Ничего хорошего, подумала Прю, как всегда удивляясь умению бабушки все перевернуть по-своему и сделать из слона муху.
— Ладно… только не жди, что я выскочу замуж за разряженную в шелка жабу, нацепившую серебряные букли, — проворчала Прю.
— Он красивый мужчина, Прюденс. И я бы сказала, он нам вполне подходит.
— Я лучше останусь старой девой.
— Глупости, дитя мое. Отца у тебя уже нет, и я тоже слишком стара, чтобы смотреть за тобой. Пора тебе быть устроенной.

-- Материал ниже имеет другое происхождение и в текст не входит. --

(** * Innie: marking PCI storage controllers as built-in

    A shallow embedding of [Innie/Innie.cpp] (an IOKit driver) and the
    properties its specification states about it.

    The driver works on the IOKit registry, which the rest of the kernel
    changes while the driver runs.  The model therefore has

    - a [Registry]: the registry entries by identity, each with its name, its
      property table and its children in the device-tree plane and in the
      service plane, together with the store of the objects the property
      tables point to (so that a dictionary has an identity, and copying it is
      different from changing it);
    - a [World]: the registry, a millisecond clock, the number of allocations
      attempted so far and the trace of what the driver did ([IOSleep] calls
      and [setProperty] calls);
    - the kernel around the driver as parameters: [external] is what the
      rest of the kernel does to the registry while the driver sleeps,
      [allocFails] says which allocation attempts return a null pointer, and
      [classCode] holds the four constants of [Innie.hpp].

    What the model leaves out or fixes:

    - [DBGLOG] (a macro of [Innie.hpp]) only prints and is left out.
    - [Innie::free] and [Innie::stop] only call [IOService] and are left
      out.
    - Reference counts are not modelled: an object that the driver releases
      stays in the object store, unreachable.
    - The rest of the kernel acts on the registry during [IOSleep] only; the
      driver's own steps between two sleeps are not interleaved with it.
    - The values inside a dictionary are kept by value.  The driver never
      changes an object that is inside a dictionary, so sharing them between
      a dictionary and its copy cannot be observed.
    - [setProperty] and [setObject] always succeed; the source ignores what
      they return.
    - Loops the source bounds itself ([timeout], [pass]) are total functions.
      The loops and the recursion it does not bound take [fuel], and have no
      result ([None]) when [fuel] runs out. *)

From Stdlib Require Import ZArith NArith List String Ascii Bool Lia.
From Stdlib.Strings Require Import Byte.
From stdpp Require Import gmap strings list fin_maps.

#[local] Set Warnings "-register-all,-clear-no-such-hyp".
Import ListNotations.

Local Open Scope string_scope.
Local Open Scope list_scope.

(** ** Objects *)

(** The kinds of [OSObject] a property can hold.  A dictionary is kept with
    its entries in insertion order, as [OSDictionary] keeps them. *)
Inductive OSObject : Type :=
| OSBoolean (b : bool)
| OSNumber (n : Z)
| OSString (s : string)
| OSData (bytes : list byte)
| OSDictionary (dict : list (string * OSObject)).

(** [OSDictionary::setObject]: the value of an existing key is replaced where
    it stands, a new key is added at the end. *)
Fixpoint setObject (key : string) (value : OSObject)
    (dict : list (string * OSObject)) : list (string * OSObject) :=
  match dict with
  | [] => [(key, value)]
  | (k, x) :: rest =>
      if String.eqb k key then (k, value) :: rest
      else (k, x) :: setObject key value rest
  end.

(** [OSDictionary::getObject]. *)
Fixpoint getObject (key : string) (dict : list (string * OSObject))
    : option OSObject :=
  match dict with
  | [] => None
  | (k, x) :: rest => if String.eqb k key then Some x else getObject key rest
  end.

(** ** The registry *)

Inductive IORegistryPlane : Type := gIODTPlane | gIOServicePlane.

Record IORegistryEntry : Type := {
  getName : option string;
  propertyTable : gmap string nat;
  childrenDT : list nat;
  childrenService : list nat
}.

Record Registry : Type := {
  entries : gmap nat IORegistryEntry;
  objects : gmap nat OSObject;
  deviceTreeRoot : option nat
}.

Inductive Event : Type :=
| Slept (ms : N)
| PropertySet (entry : nat) (key : string) (object : nat)
| ServiceRegistered.

Record World : Type := {
  registry : Registry;
  now : N;
  allocs : nat;
  trace : list Event
}.

Definition withRegistry (r : Registry) (w : World) : World :=
  {| registry := r; now := now w; allocs := allocs w; trace := trace w |}.

Definition record (ev : Event) (w : World) : World :=
  {| registry := registry w; now := now w; allocs := allocs w;
     trace := trace w ++ [ev] |}.

(** The four constants of [enum classCode] in [Innie.hpp]. *)
Record classCode : Type := {
  SATADevice : Z;
  NVMeDevice : Z;
  RAIDDevice : Z;
  PCIBridge : Z
}.

(** ** Registry accessors *)

(** [entry->getProperty(key)]: the address of the property's object. *)
Definition getProperty (entry : nat) (key : string) (w : World) : option nat :=
  match entries (registry w) !! entry with
  | Some e => propertyTable e !! key
  | None => None
  end.

(** The object an address holds. *)
Definition objectAt (w : World) (address : nat) : option OSObject :=
  objects (registry w) !! address.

Бабушке никогда не приходило в голову, подумала Прю, вдруг почувствовав нежность к старой женщине, что уже довольно много лет именно она, Прюденс, смотрит за ней.
Тем или другим способом жизнь оставила свои отметины на шести мужчинах, собравшихся на шлюпе «Полли». Взять хотя бы Неда, молодого гарпунера. Гедеон Макнейр нашел его избитого и брошенного умирать. Теперь семнадцатилетний богатырь, не колеблясь, отдал бы жизнь за своего капитана.
Самым сильным и самым грозным из всех был Гудж, потерявший в драке глаз. Его приятели клялись, что он может увидеть своей пустой глазницей больше, чем многие другие двумя здоровыми глазами в подзорную трубу. На их китобойной стоянке Гудж делил нары с любимым поросенком и свирепо охранял его, какой бы скудной ни становилась их еда.
Стройный и красивый метис Крау удивлял своим суховатым чувством юмора тех, кто привык к более стоической стороне его натуры. Несколько лет назад Гедеон вытащил его скорее мертвого, чем живого из медвежьего капкана, выходил и вернул к жизни.
Шестидесятидевятилетний Товий Беррес был старше всех. Он пришел из Барбадоса и появился на их стоянке без единого пенни, заявив, что его прадеда, Уилла Берреса, помещика в Джеймстауне, депортировали на остров. Несмотря на дворянские претензии, Гедеон взял старика в свою китобойную команду. С тех пор они не разлучались.
У Лира после удара шпагой неудачно зарубцевалась рана на лице. Левый глаз опустился вниз, а левый угол рта вздернулся вверх в постоянной ухмылке. Не такой сильный, как остальные, он был очень привязан к Гедеону. Наверно, потому, что у того тоже был шрам.
Эти люди так же, как и другие, проводившие зимние месяцы на китобойной стоянке, хранили преданность одному человеку — Гедеону Макнейру. Все они были отверженные, спасенные этим парнем, решившим начать новую жизнь китобоя.